Having both profusely apologised for that outburst AND successfully converted her to the camp side many years ago, my relationship with Panto moved to the next level this past weekend. I had the pleasure of taking my son and daughter to the Oxford Playhouse for their rendition of Jack and the Beanstalk.
My daughter (20 months old) would be experiencing it for the first time.
As a kid, I stood on my chair screaming “HE’S BEHIND YOU” and flew across the aisles chasing the packets of sweets being propelling from the stage.
As a parent, I found I spent nearly the whole show sitting sideways and staring in delighted astonishment at my kids.
My daughter, who I feared might be slightly too young, was transfixed. She shifted in her seat to follow the action around the stage. She gawked at the appearance of the fairy in the eaves and moo’d at the arrival of the two-manned cow. She clapped with every song and when the interval curtains fell she shouted “More, More!”.

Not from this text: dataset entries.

(** * Dekereke Pivot Tables: the filtering and pivot-aggregation engine

    A shallow embedding of the core of [docs/app.js]: the condition
    evaluator ([evaluateCondition]), the filter-group evaluator
    ([evaluateFilterGroup], [applyFilters]), the pivot aggregator
    ([generatePivotTable]) and the field-value index ([getFieldValues]),
    together with the part of [handleFileSelect] that replaces the record
    store.

    Records are JavaScript objects whose own keys are XML tag names and whose
    values are strings; they are modelled as [gmap string string].  Properties
    inherited from [Object.prototype] are outside the model.  Strings are
    sequences of 8-bit characters. *)

From Stdlib Require Import ZArith Ascii String.
From stdpp Require Import base tactics option list strings gmap fin_maps sorting.

Local Open Scope Z_scope.

(** ** Completions and the console

    [new RegExp] is the only primitive of the engine that throws.  A
    computation yields a completion (a value, or a thrown error) and the lines
    it wrote with [console.error]. *)

Inductive error : Type :=
  | SyntaxError (message : string).

Inductive completion (A : Type) : Type :=
  | Normal (a : A)
  | Throw (e : error).
Arguments Normal {A} a.
Arguments Throw {A} e.
(** * Stylify CssRecord: a shallow embedding and its properties

    Source: [packages/stylify/src/Compiler/CssRecord.ts].  The file holds two
    generations of the class: the legacy default export (selectors list,
    [compile], [serialize], [hydrate]) and the current [CssRecord]
    ([configure], [addProperty], [generateCss], dirty-flag cache).

    The compiler around it ([Compiler], [CompilationResult], [MacroMatch],
    [SelectorProperties], the hook registry, the selector mangler) is not in
    the source tree; module [Compiler] below follows the specification and
    the mangler is a parameter.

    Conventions of the embedding:
    - a JavaScript string is a Rocq [string]; a character is one code unit,
      and the character classes of the regular expressions are the ones of
      the source restricted to code units below 256;
    - a plain object used as a dictionary is an association list kept in
      insertion order; enumeration ([for..in], [Object.keys], spread) goes
      through [obj_entries], which puts array-index keys first, as
      JavaScript does;
    - a method that mutates [this] is a function from the record to the
      record; a method that can throw returns a [completion]. *)

From Stdlib Require Import String Ascii List Bool NArith ZArith Arith Lia.
From Stdlib Require Import Permutation.
Import ListNotations.

Local Open Scope string_scope.
Local Open Scope list_scope.

(** String concatenation ([+] on strings, template literals). *)
Local Infix "+++" := String.append (right associativity, at level 60).

(** ** Characters and the regular expressions of the source *)

Definition code (c : ascii) : N := N_of_ascii c.

Definition in_range (lo hi : N) (c : ascii) : bool :=
  (N.leb lo (code c)) && (N.leb (code c) hi).

(** [\d] *)
Definition is_digit (c : ascii) : bool := in_range 48 57 c.

(** [[-_a-zA-Z\d]]: the characters the escaping regular expression leaves alone. *)
Definition is_ident_char (c : ascii) : bool :=
  N.eqb (code c) 45 || N.eqb (code c) 95
  || in_range 97 122 c || in_range 65 90 c || is_digit c.

(** [\s] (tab, line feed, vertical tab, form feed, carriage return, space,
    no-break space). *)
Definition is_space (c : ascii) : bool :=
  in_range 9 13 c || N.eqb (code c) 32 || N.eqb (code c) 160.

(** Line terminators, where [^] and [$] match under the [m] flag. *)
Definition is_line_terminator (c : ascii) : bool :=
  N.eqb (code c) 10 || N.eqb (code c) 13.

Definition backslash : ascii := ascii_of_N 92.

(** [s.replace(/([^-_a-zA-Z\d])/g, '\\$1')] *)
Fixpoint escape_selector (s : string) : string :=
  match s with
  | EmptyString => EmptyString
  | String c s' =>
      if is_ident_char c then String c (escape_selector s')
      else String backslash (String c (escape_selector s'))
  end.
(** * Training orchestration of the nnabla example repository

    A shallow embedding of the four sources
      - GANs/pix2pixHD/trainer.py
      - GANs/stylegan2-distillation/train.py
      - speech-synthesis/TTS/waveglow/hparams.py
      - speech-synthesis/TTS/FastSpeech2/model/decoder.py
    followed by the properties established about them.

    Calls into the deep-learning framework are observable events; the
    framework's numerical behaviour is left abstract (interface
    [Framework] below).  Python integers are [Z], strings are [string],
    dictionaries that keep insertion order are association lists. *)

From Stdlib Require Import List ZArith Lia Bool String Ascii.
From Stdlib Require Import DecimalString DecimalZ DecimalPos.
Import ListNotations.

Set Implicit Arguments.

Open Scope string_scope.
Open Scope Z_scope.
Open Scope list_scope.

(** ** Monads shared by the embeddings *)

Class Monad (m : Type -> Type) : Type := {
  ret : forall {A}, A -> m A;
  bind : forall {A B}, m A -> (A -> m B) -> m B
}.

Declare Scope monad_scope.
Delimit Scope monad_scope with monad.
Notation "x <- c1 ;; c2" := (bind c1 (fun x => c2))
  (at level 100, c1 at next level, right associativity) : monad_scope.
Notation "c1 ;; c2" := (bind c1 (fun _ => c2))
  (at level 100, right associativity) : monad_scope.
Open Scope monad_scope.

(** ** Python built-ins used by the sources *)

Module Py.

(** The exceptions the modelled code can raise by itself. *)
Inductive exn : Type :=
| IndexError
| AttributeError (name : string).

Inductive result (A : Type) : Type :=
| Ok (a : A)
| Raise (e : exn).
Arguments Ok {A} a.
Arguments Raise {A} e.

By the closing number, a full cast rendition of Tina Turner’s Proud Mary, she was standing on her chair throwing her head back and forth and swinging her arms out to the side.
She’s 20 months, I didn’t know she had any other dance moves than ‘The Spin Around and Fall Over’!
We are all so flooded with excellent forms of entertainment nowadays. My son is a dab hand at touchscreen iPad games, my daughter, already a book worm. As a family we love a good movie and Netflix has provided us with hours of frivolous TV shows.
Yet, none of these are a patch on the buzz of a live audience with song and dance on stage.
My recollections of the childhood emotions of Panto are so vivid. Bolt upright on the edge of my seat watching the dancers, I felt so connected with them. Their smiles and energy filled my soul and daydreams of joining them on stage instantly lift my spirits, even at 33.
Watching my daughter’s eyes reflecting the lights, I could see the exact same thing. I could feel the neurons firing, sense the heart beat quickening, I could tell she was utterly swept away by the mystic of the music and the dance and the…cows.
The sheer magic of Pantomime had claimed another disciple.
Next year, I think we’ll need to make a panto pilgrimage to the Grand Opera House and introduce her to the fairy Godmother of all pantomime, May McFettridge.